Celiac disease is an autoimmune disorder in which an individual is hypersensitive to gluten- a protein commonly found in grains such as rye, barley and wheat. According to statistics, about 1% of American population suffers from celiac disease.
When people who are gluten intolerant consume foods that contain gluten, the immune system reacts by causing damage to the small intestine. This can result in diarrhea, bloating, abdominal pain and fatigue.
There are various gene mutations that trigger celiac disease. But, just 2-3% of people who have these mutations actually develop this condition.
The lead researcher Dr. Elena F. Verdu of the Digestive Health Research Institute at McMaster University in Canada, and her colleagues, examined how the immune response to gluten varies with different populations of gut bacteria in mice with gluten hypersensitivity.
The results were published in The American Journal of Pathology.
Germ-free mice showed signs of celiac disease is response to gluten
The researchers analyzed three groups of mice that expressed a gene known as DQ8, which is also found in humans and makes them genetically prone to gluten intolerance.
Fast facts about celiac disease
- About 83% of American population with celiac disease is undiagnosed or misdiagnosed with other health conditions
- Gluten-free nutrition is the only treatment for celiac disease
- About 5-22% of individuals with celiac disease have a first-degree relative diagnosed with the disease.
Each group of mice models had different gut microbiomes. One group was germ-free, another was clean specific-pathogen-free (SPF), meaning their gut microbiomes were free of Proteobacteria- a group of gram-negative bacteria-and opportunistic pathogens.
The final group were mice with conventional SPF, meaning they possessed a wide range of gut bacteria, including protozoan pathogens (opportunistic pathogens) like Staphylococcus, Streptococcus and Helicobacter.
Each group of mice was exposed to gluten. The results have shown that germ-free mice had increased levels of intraepithelial lymphocytes (IELs) in the gut. Activation and reproduction of IELs is the primary indicator of celiac disease. On the other hand, there were not increased IEL levels in the clean SPF mice.
Moreover, in the germ-free mice was also noted a higher rate of cell death in the line of the gastrointestinal tract, known as enterocytes, along with the anatomical changes in the small structures that line the small intestine, called villi.

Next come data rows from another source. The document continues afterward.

Lemma mfa_code_reaches_reset_witness :
  calls (onWebauthnSuccess (sample_config true)
           (sample_env 200 None (sample_body None "")) (Some {| code := Some "mfa-123" |})
           (passwordReset (sample_config true)
              (sample_env 200 None (sample_body (Some "user-1") ""))
              (filled "Abcdefg123!" "Abcdefg123!" true)))
  = [webauthnAuthStart "user-1" "PasswordReset";
     resetPassword "user-1"
       {| rp_password := "Abcdefg123!"; rp_magic_link_id := "magic-link-1";
          rp_mfa_code := Some "mfa-123" |} "csrf-token"].
Proof.
  assert (Hchecked : submittable (filled "Abcdefg123!" "Abcdefg123!" true)).
  { unfold submittable. simpl. repeat split; solve [discriminate | lia]. }
  destruct (mfa_code_reaches_reset (sample_config true)
              (sample_env 200 None (sample_body (Some "user-1") ""))
              (sample_env 200 None (sample_body None ""))
              (filled "Abcdefg123!" "Abcdefg123!" true) {| code := Some "mfa-123" |}
              (sample_body (Some "user-1") "")
              eq_refl Hchecked eq_refl eq_refl eq_refl) as (_ & Hcalls & _).
  exact Hcalls.
Defined.
(** * The host agent: task translation, container lifecycle and polling loop

    A shallow embedding of [agent.py] ([Agent.process_task]),
    [clean_manager.py] ([ContainerManager]) and [api_client.py]
    ([APIClient.poll_for_tasks], [send_task_status]).

    Python values are the ones [response.json()] produces.  Code that talks
    to the container engine, to sockets or to the control plane runs in a
    state-and-exception monad over a [world] that holds the engine's state
    and the trace of everything the agent did to the outside. *)

From Stdlib Require Import ZArith List String Ascii Bool Lia.
From Stdlib Require Import Floats.SpecFloat DecimalString.
Import ListNotations.

#[local] Set Warnings "-register-all".

Open Scope string_scope.
Open Scope Z_scope.

(** ** Python values *)

(** What [json] hands to the agent: [None], booleans, unbounded integers,
    binary64 floats, strings, lists, and objects with string keys (kept as
    association lists in insertion order, as [dict] iterates). *)
Inductive value : Type :=
| VNone
| VBool (b : bool)
| VInt (n : Z)
| VFloat (f : spec_float)
| VStr (s : string)
| VList (l : list value)
| VDict (d : list (string * value)).

Definition dict : Type := list (string * value).

(** The exceptions the modelled code can meet.  All of them are subclasses of
    [Exception]; [Timeout] and [ConnectionError] are the two classes of
    [requests.exceptions] that the polling loop names. *)
Inductive exn : Type :=
| TypeError
| ValueError
| AttributeError
| OverflowError
| OSError
| CalledProcessError (returncode : Z)
| RuntimeError (msg : string)
| Timeout
| ConnectionError
| OtherError (msg : string).

Inductive result (A : Type) : Type :=
| Ok (a : A)
| Raise (e : exn).
Arguments Ok {A} a.
Arguments Raise {A} e.

(** [d.get(k)] and [d.get(k, default)]. *)
Fixpoint lookup (d : dict) (k : string) : option value :=
  match d with
  | [] => None
  | (k', v) :: rest => if String.eqb k k' then Some v else lookup rest k
  end.

Definition get_default (d : dict) (k : string) (default : value) : value :=
  match lookup d k with
  | Some v => v
  | None => default
  end.

Definition get (d : dict) (k : string) : value := get_default d k VNone.

(** Truth value of an object: [if x], [not x], [x or y], [all([...])]. *)
Definition float_is_zero (f : spec_float) : bool :=
  match f with
  | S754_zero _ => true
  | _ => false
  end.

Definition truthy (v : value) : bool :=
  match v with
  | VNone => false
  | VBool b => b
  | VInt n => negb (n =? 0)
  | VFloat f => negb (float_is_zero f)
  | VStr s => negb (String.eqb s "")
  | VList l => match l with [] => false | _ => true end
  | VDict d => match d with [] => false | _ => true end
  end.

Definition py_or (x y : value) : value := if truthy x then x else y.

(** ** Floats: binary64 *)

Definition prec : Z := 53.
Definition emax : Z := 1024.

(** [int(f)]: truncation toward zero; [inf] and [nan] raise. *)
Definition float_to_int (f : spec_float) : result Z :=
  match f with
  | S754_zero _ => Ok 0
  | S754_finite s m e => Ok (cond_Zopp s (Z.shiftl (Zpos m) e))
  | S754_infinity _ => Raise OverflowError
  | S754_nan => Raise ValueError
  end.

(** [n / 2] for an [int] [n]: true division, the exact quotient rounded to
    the nearest binary64 (ties to even); [OverflowError] when the quotient is
    too large for a float. *)
Definition int_truediv_2 (n : Z) : result spec_float :=
  match binary_normalize prec emax n (-1) false with
  | S754_infinity _ => Raise OverflowError
  | f => Ok f
  end.

(** [n == f] for an [int] [n] and a float [f]: compares exact values. *)
Definition float_eq_int (f : spec_float) (n : Z) : bool :=
  match f with
  | S754_zero _ => n =? 0
  | S754_finite s m e =>
      if 0 <=? e then cond_Zopp s (Z.shiftl (Zpos m) e) =? n
      else (cond_Zopp s (Zpos m) =? Z.shiftl n (- e))
  | _ => false
  end.

(** [v == n] for an integer literal [n] (here [0] and [22]). *)
Definition eq_int (v : value) (n : Z) : bool :=
  match v with
  | VBool b => (if b then 1 else 0) =? n
  | VInt m => m =? n
  | VFloat f => float_eq_int f n
  | _ => false
  end.

(** ** Strings

    A [str] is kept as its UTF-8 bytes, and what Python decides by the
    character ([strip], [lower], [splitlines], [int]) is decided here by the
    code point the bytes encode. *)

Definition chars (s : string) : list ascii := list_ascii_of_string s.
Definition text (cs : list ascii) : string := string_of_list_ascii cs.

Definition code (c : ascii) : Z := Z.of_nat (nat_of_ascii c).

Definition continuation (c : ascii) : bool := (128 <=? code c) && (code c <=? 191).

(** The code point that starts with the byte [a], and the number of bytes
    that follow [a] in its encoding: shortest forms only, no surrogates,
    nothing beyond [U+10FFFF]. *)
Definition utf8_head (a : ascii) (rest : list ascii) : option (Z * nat) :=
  if code a <? 128 then Some (code a, 0%nat)
  else if (194 <=? code a) && (code a <=? 223) then
    match rest with
    | b :: _ =>
        if continuation b
        then Some ((code a - 192) * 64 + (code b - 128), 1%nat)
        else None
    | _ => None
    end
  else if (224 <=? code a) && (code a <=? 239) then
    match rest with
    | b :: c :: _ =>
        let cp := (code a - 224) * 4096 + (code b - 128) * 64 + (code c - 128) in
        if continuation b && continuation c && (2048 <=? cp)
           && negb ((55296 <=? cp) && (cp <=? 57343))
        then Some (cp, 2%nat)
        else None
    | _ => None
    end
  else if (240 <=? code a) && (code a <=? 244) then
    match rest with
    | b :: c :: d :: _ =>
        let cp := (code a - 240) * 262144 + (code b - 128) * 4096
                  + (code c - 128) * 64 + (code d - 128) in
        if continuation b && continuation c && continuation d
           && (65536 <=? cp) && (cp <=? 1114111)
        then Some (cp, 3%nat)
        else None
    | _ => None
    end
  else None.

(** A byte that belongs to no well-formed sequence is a character of its
    own, numbered beyond the code points. *)
Definition stray (a : ascii) : Z := 1114112 + code a.

(** The characters of a string: each code point with the bytes that encode
    it.  [skip] counts the bytes still to pass of the character just read. *)
Fixpoint units_from (cs : list ascii) (skip : nat) : list (Z * list ascii) :=
  match cs with
  | [] => []
  | a :: rest =>
      match skip with
      | S k => units_from rest k
      | O =>
          match utf8_head a rest with
          | Some (cp, n) => (cp, a :: firstn n rest) :: units_from rest n
          | None => (stray a, [a]) :: units_from rest 0
          end
      end
  end.

Definition units (s : string) : list (Z * list ascii) := units_from (chars s) 0.

Definition of_units (us : list (Z * list ascii)) : string :=
  text (List.concat (map snd us)).

(** [str.isspace] of one character: what [str.strip()] removes. *)
Definition is_space (cp : Z) : bool :=
  ((9 <=? cp) && (cp <=? 13)) || ((28 <=? cp) && (cp <=? 32))
  || (cp =? 133) || (cp =? 160) || (cp =? 5760)
  || ((8192 <=? cp) && (cp <=? 8202))
  || (cp =? 8232) || (cp =? 8233) || (cp =? 8239) || (cp =? 8287)
  || (cp =? 12288).

Fixpoint lstrip (us : list (Z * list ascii)) : list (Z * list ascii) :=
  match us with
  | u :: rest => if is_space (fst u) then lstrip rest else us
  | [] => []
  end.

Definition strip (s : string) : string :=
  of_units (rev (lstrip (rev (lstrip (units s))))).

(** [str.lower()] of the ASCII letters and of the Kelvin sign, the one
    character outside ASCII whose lower case is an ASCII letter; the bytes of
    the other characters are kept, which leaves every comparison of the
    result with an ASCII word as Python has it. *)
Definition lower_unit (u : Z * list ascii) : list ascii :=
  if (65 <=? fst u) && (fst u <=? 90) then [ascii_of_nat (Z.to_nat (fst u + 32))]
  else if fst u =? 8490 then [ascii_of_nat 107]
  else snd u.

Definition lower (s : string) : string :=
  text (List.concat (map lower_unit (units s))).

Fixpoint starts_with (p s : list ascii) : bool :=
  match p, s with
  | [], _ => true
  | a :: p', b :: s' => Ascii.eqb a b && starts_with p' s'
  | _ :: _, [] => false
  end.

Fixpoint contains_chars (p s : list ascii) : bool :=
  starts_with p s ||
  match s with
  | [] => false
  | _ :: s' => contains_chars p s'
  end.

(** [needle in hay] on strings. *)
Definition contains (needle hay : string) : bool :=
  contains_chars (chars needle) (chars hay).

(** [x in xs] for a string in a list of strings. *)
Definition mem (x : string) (xs : list string) : bool :=
  existsb (String.eqb x) xs.

(** [sep.join(parts)]. *)
Fixpoint join (sep : string) (parts : list string) : string :=
  match parts with
  | [] => ""
  | [p] => p
  | p :: rest => p ++ sep ++ join sep rest
  end.

(** [str.splitlines()]: the line boundaries are newline, carriage return
    (alone or before a newline), vertical tab, form feed, the file, group and
    record separators, next line ([U+0085]) and the line and paragraph
    separators ([U+2028], [U+2029]). *)
Definition is_linebreak (cp : Z) : bool :=
  ((10 <=? cp) && (cp <=? 13)) || ((28 <=? cp) && (cp <=? 30))
  || (cp =? 133) || (cp =? 8232) || (cp =? 8233).

Fixpoint splitlines_from (us : list (Z * list ascii)) (cur : list ascii)
  : list string :=
  match us with
  | [] => match cur with [] => [] | _ => [text cur] end
  | u :: rest =>
      if is_linebreak (fst u) then
        match rest with
        | u' :: rest' =>
            if (fst u =? 13) && (fst u' =? 10)
            then text cur :: splitlines_from rest' []
            else text cur :: splitlines_from rest []
        | [] => [text cur]
        end
      else splitlines_from rest (cur ++ snd u)
  end.

Definition splitlines (s : string) : list string := splitlines_from (units s) [].

(** [str(n)] for an [int] that [json] has decoded: the interpreter prints
    every integer that it parses. *)
Definition str_of_int (n : Z) : string := NilZero.string_of_int (Z.to_int n).

(** [int(s)] for a string, base 10.

    The first code point of each run of ten decimal digits outside ASCII
    (Unicode 14.0, the character database of CPython 3.11). *)
Definition decimal_zeros : list Z :=
  [1632; 1776; 1984; 2406; 2534; 2662; 2790; 2918; 3046; 3174; 3302; 3430;
   3558; 3664; 3792; 3872; 4160; 4240; 6112; 6160; 6470; 6608; 6784; 6800;
   6992; 7088; 7232; 7248; 42528; 43216; 43264; 43472; 43504; 43600; 44016;
   65296; 66720; 68912; 69734; 69872; 69942; 70096; 70384; 70736; 70864;
   71248; 71360; 71472; 71904; 72016; 72784; 73040; 73120; 92768; 92864;
   93008; 120782; 120792; 120802; 120812; 120822; 123200; 123632; 125264;
   130032].

Definition decimal_value (cp : Z) : option Z :=
  match find (fun zero => (zero <=? cp) && (cp <? zero + 10)) decimal_zeros with
  | Some zero => Some (cp - zero)
  | None => None
  end.

(** What [int] parses: a character below 127 as it is, another whitespace
    character as a space, another decimal digit as its ASCII digit; any
    other character makes the conversion fail. *)
Fixpoint to_ascii_digits (us : list (Z * list ascii)) : option (list Z) :=
  match us with
  | [] => Some []
  | u :: rest =>
      let cp := fst u in
      match (if cp <? 127 then Some cp
             else if is_space cp then Some 32
             else option_map (Z.add 48) (decimal_value cp)) with
      | Some c => option_map (cons c) (to_ascii_digits rest)
      | None => None
      end
  end.

(** The whitespace the parser itself skips: tab to carriage return, space. *)
Definition is_c_space (c : Z) : bool := ((9 <=? c) && (c <=? 13)) || (c =? 32).

Fixpoint skip_c_space (cs : list Z) : list Z :=
  match cs with
  | c :: rest => if is_c_space c then skip_c_space rest else cs
  | [] => []
  end.

(** The digits, with single underscores between them: the value, the number
    of digits, and what follows. *)
Fixpoint scan_digits (cs : list Z) (acc digits : Z) (after_digit : bool)
  : option (Z * Z * list Z) :=
  match cs with
  | c :: rest =>
      if (48 <=? c) && (c <=? 57)
      then scan_digits rest (10 * acc + (c - 48)) (digits + 1) true
      else if c =? 95 then
        if after_digit then scan_digits rest acc digits false else None
      else if after_digit then Some (acc, digits, cs) else None
  | [] => if after_digit then Some (acc, digits, []) else None
  end.

(** The interpreter's limit on the digits of a decimal literal. *)
Definition max_str_digits : Z := 4300.

Definition parse_int (cs : list Z) : option Z :=
  let body := skip_c_space cs in
  let '(negative, body) :=
    match body with
    | c :: rest =>
        if c =? 45 then (true, rest)
        else if c =? 43 then (false, rest)
        else (false, body)
    | [] => (false, [])
    end in
  match scan_digits body 0 0 false with
  | Some (n, digits, rest) =>
      match skip_c_space rest with
      | [] => if digits <=? max_str_digits
              then Some (if negative then - n else n)
              else None
      | _ :: _ => None
      end
  | None => None
  end.

Definition int_of_str (s : string) : option Z :=
  match to_ascii_digits (units s) with
  | Some cs => parse_int cs
  | None => None
  end.

(** [int(v)]. *)
Definition py_int (v : value) : result Z :=
  match v with
  | VBool b => Ok (if b then 1 else 0)
  | VInt n => Ok n
  | VFloat f => float_to_int f
  | VStr s => match int_of_str s with Some n => Ok n | None => Raise ValueError end
  | VNone | VList _ | VDict _ => Raise TypeError
  end.

(** ** Resource translation ([Agent.process_task], the locals computed from
    [task_data]) *)

Definition as_list (v : value) : option (list value) :=
  match v with
  | VList l => Some l
  | _ => None
  end.

(** [[int(i) for i in vs]]: the first element that does not convert raises. *)
Fixpoint ints_of (vs : list value) : result (list Z) :=
  match vs with
  | [] => Ok []
  | v :: rest =>
      match py_int v with
      | Raise e => Raise e
      | Ok n =>
          match ints_of rest with
          | Raise e => Raise e
          | Ok ns => Ok (n :: ns)
          end
      end
  end.
(** * Chat.js: the chat component as a state machine

    The React component [Chat] of [frontend/src/components/Chat.js] keeps
    twelve [useState] cells and reacts to user events, to the settlement of
    the HTTP requests it issued, to timers and to the browser's speech
    events.  Every handler is embedded as the list of commands it executes
    in program order: the [set...] calls of its state cells and the calls
    it makes to the outside (axios, the speech APIs, [setTimeout]).  React
    applies the queued [set...] calls in order when the handler returns
    ([run]); an [async] handler is cut at its [await] into the part that
    runs at once and the part that resumes when the request settles. *)

From Stdlib Require Import ZArith NArith QArith.
From stdpp Require Import base list strings.

Open Scope Z_scope.

(** ** JavaScript strings *)

(** A string is a sequence of UTF-16 code units; [length] counts them,
    as the [length] property does. *)
Definition code_unit := N.
Definition jsstring := list code_unit.

(** A string literal of the source whose characters are all ASCII. *)
Definition lit (s : string) : jsstring :=
  map Ascii.N_of_ascii (String.list_ascii_of_string s).

(** WhiteSpace and LineTerminator of ECMAScript, the code units removed by
    [String.prototype.trim]. *)
Definition is_js_space (c : code_unit) : bool :=
  ((9 <=? c) && (c <=? 13))%N         (* TAB LF VT FF CR *)
  || (c =? 32)%N || (c =? 160)%N      (* SP NBSP *)
  || (c =? 5760)%N                    (* U+1680 *)
  || ((8192 <=? c) && (c <=? 8202))%N (* U+2000 .. U+200A *)
  || (c =? 8232)%N || (c =? 8233)%N   (* LS PS *)
  || (c =? 8239)%N || (c =? 8287)%N   (* U+202F U+205F *)
  || (c =? 12288)%N || (c =? 65279)%N (* U+3000 U+FEFF *).

Fixpoint trimStart (s : jsstring) : jsstring :=
  match s with
  | [] => []
  | c :: r => if is_js_space c then trimStart r else s
  end.

Definition trimEnd (s : jsstring) : jsstring := rev (trimStart (rev s)).

Definition trim (s : jsstring) : jsstring := trimEnd (trimStart s).

(** Truthiness of a string: only the empty string is falsy. *)
Definition truthy (s : jsstring) : bool :=
  match s with [] => false | _ => true end.

(** A property read off a JSON body is a string or is missing
    ([undefined]). *)
Definition jsfield := option jsstring.

(** [a || b] where [a] may be [null]/[undefined] or a string. *)
Definition or_else (a : jsfield) (b : jsstring) : jsstring :=
  match a with
  | Some s => if truthy s then s else b
  | None => b
  end.

(** Conversion to string inside a template literal. *)
Definition to_string (v : jsfield) : jsstring :=
  match v with
  | Some s => s
  | None => lit "undefined"
  end.

(** ** Messages and component state *)

Inductive Role := user_role | assistant.

(** A number that is stored and displayed, never computed with. *)
Definition jsnumber := Q.

(** [timestamp] stands for the instant whose ISO rendering the source
    stores; an absent [duration] or [error] property is [None]/[false]. *)
Record Message := mkMessage {
  id : Z;
  role : Role;
  content : jsfield;
  timestamp : Z;
  duration : option jsnumber;
  error : bool
}.

(** A browser [File] and an entry of the backend's file list, each
    identified by a name. *)
Definition File := jsstring.
Definition FileInfo := jsstring.

Record SpeechRecognition := mkRecognition {
  continuous : bool;
  interimResults : bool;
  lang : jsstring
}.

(** [window.speechSynthesis], a singleton. *)
Inductive SpeechSynthesis := speechSynthesis.

Record State := mkState {
  messages : list Message;
  inputMessage : jsstring;
  isLoading : bool;
  isTyping : bool;
  showSuggestions : bool;
  isListening : bool;
  isSpeaking : bool;
  recognition : option SpeechRecognition;
  synthesis : option SpeechSynthesis;
  uploadedFiles : list FileInfo;
  isDragging : bool;
  isUploading : bool
}.

(** The [useState] initial values. *)
Definition initial_state : State :=
  {| messages := []; inputMessage := []; isLoading := false;
     isTyping := false; showSuggestions := true; isListening := false;
     isSpeaking := false; recognition := None; synthesis := None;
     uploadedFiles := []; isDragging := false; isUploading := false |}.

(** ** Commands *)

(** The readings of the clock one run of a handler makes: [Date.now()]
    and [new Date()] in its straight-line code or [try] block, and the
    same two again where its [catch] block builds the error message. *)
Record Clock := mkClock {
  date_now : Z;
  new_date : Z;
  catch_date_now : Z;
  catch_new_date : Z
}.

Inductive HttpRequest :=
| Get (url : string)
| PostJson (url : string) (message : jsstring) (stream : bool)
| PostForm (url : string) (form : list (string * File)) (contentType : string).

Definition endpoint (r : HttpRequest) : string :=
  match r with
  | Get u => u
  | PostJson u _ _ => u
  | PostForm u _ _ => u
  end.

Record Utterance := mkUtterance {
  text : jsfield;
  rate : Q;
  pitch : Q;
  volume : Q
}.

(** Who is suspended on a request.  [sendMessage_k] keeps the render the
    handler was created in: its [speakResponse] reads that render's
    [synthesis] and [isSpeaking]. *)
Inductive Caller := FromMount | FromHandleFileUpload.

Inductive Cont :=
| sendMessage_k (render : State)
| handleFileUpload_k
| loadUploadedFiles_k (caller : Caller).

The research team also noted the development of antibodies as a response to a component of gluten-called gliadin- in the germ-free group of mice. In addition, these mice also showed T-cell responses specific to this component.
Furthermore, the researchers found that gluten-induced immune responses were stopped in the clean SPF mice in comparison to the germ-free mice. However, this was not the case when the clean SPF mice were given enteroadherent Escherichia coli from a patient with celiac disease.
Increasing Proteobacteria worsened gluten-induced pathology
According to the researchers, mice with conventional SPD showed greater gluten-induced pathology when compared to clean SPF mice, so they decided to investigate whether the presence of Proteobacteria, such as Escherichia and Helicobacter, has some impact.
Conventional SPF mice which received antibiotic called vancomycin to increase the presence of Proteobacteria experienced worsened gluten-induced pathology. Also, the researchers found increased levels of IELs.
“These studies demonstrate that perturbation of early microbial colonization in life and induction of dysbiosis (microbial imbalance inside the body), characterized by increased Proteobacteria, enhances the severity of gluten-induced responses in mice genetically predisposed to gluten sensitivity,” says Dr. Verdu, adding:
“Importantly, our data argue that the recognized increase in celiac disease prevalence in the general population over the last 50 years could be driven, at least in part, by perturbations in intestinal microbial ecology. Specific microbiota-based therapies may aid in the prevention or treatment of celiac disease in subjects with moderate genetic risk.”
However, Dr. Robin G. Lorenz of the University of Alabama at Birmingham reported in an editorial related to the study that the presence of Proteobacteria has a significant impact on celiac disease pathology, but this does not mean that Proteobacteria are the cause of this disorder. More precisely, Proteobacteria stimulate the immune response to gluten or giladin.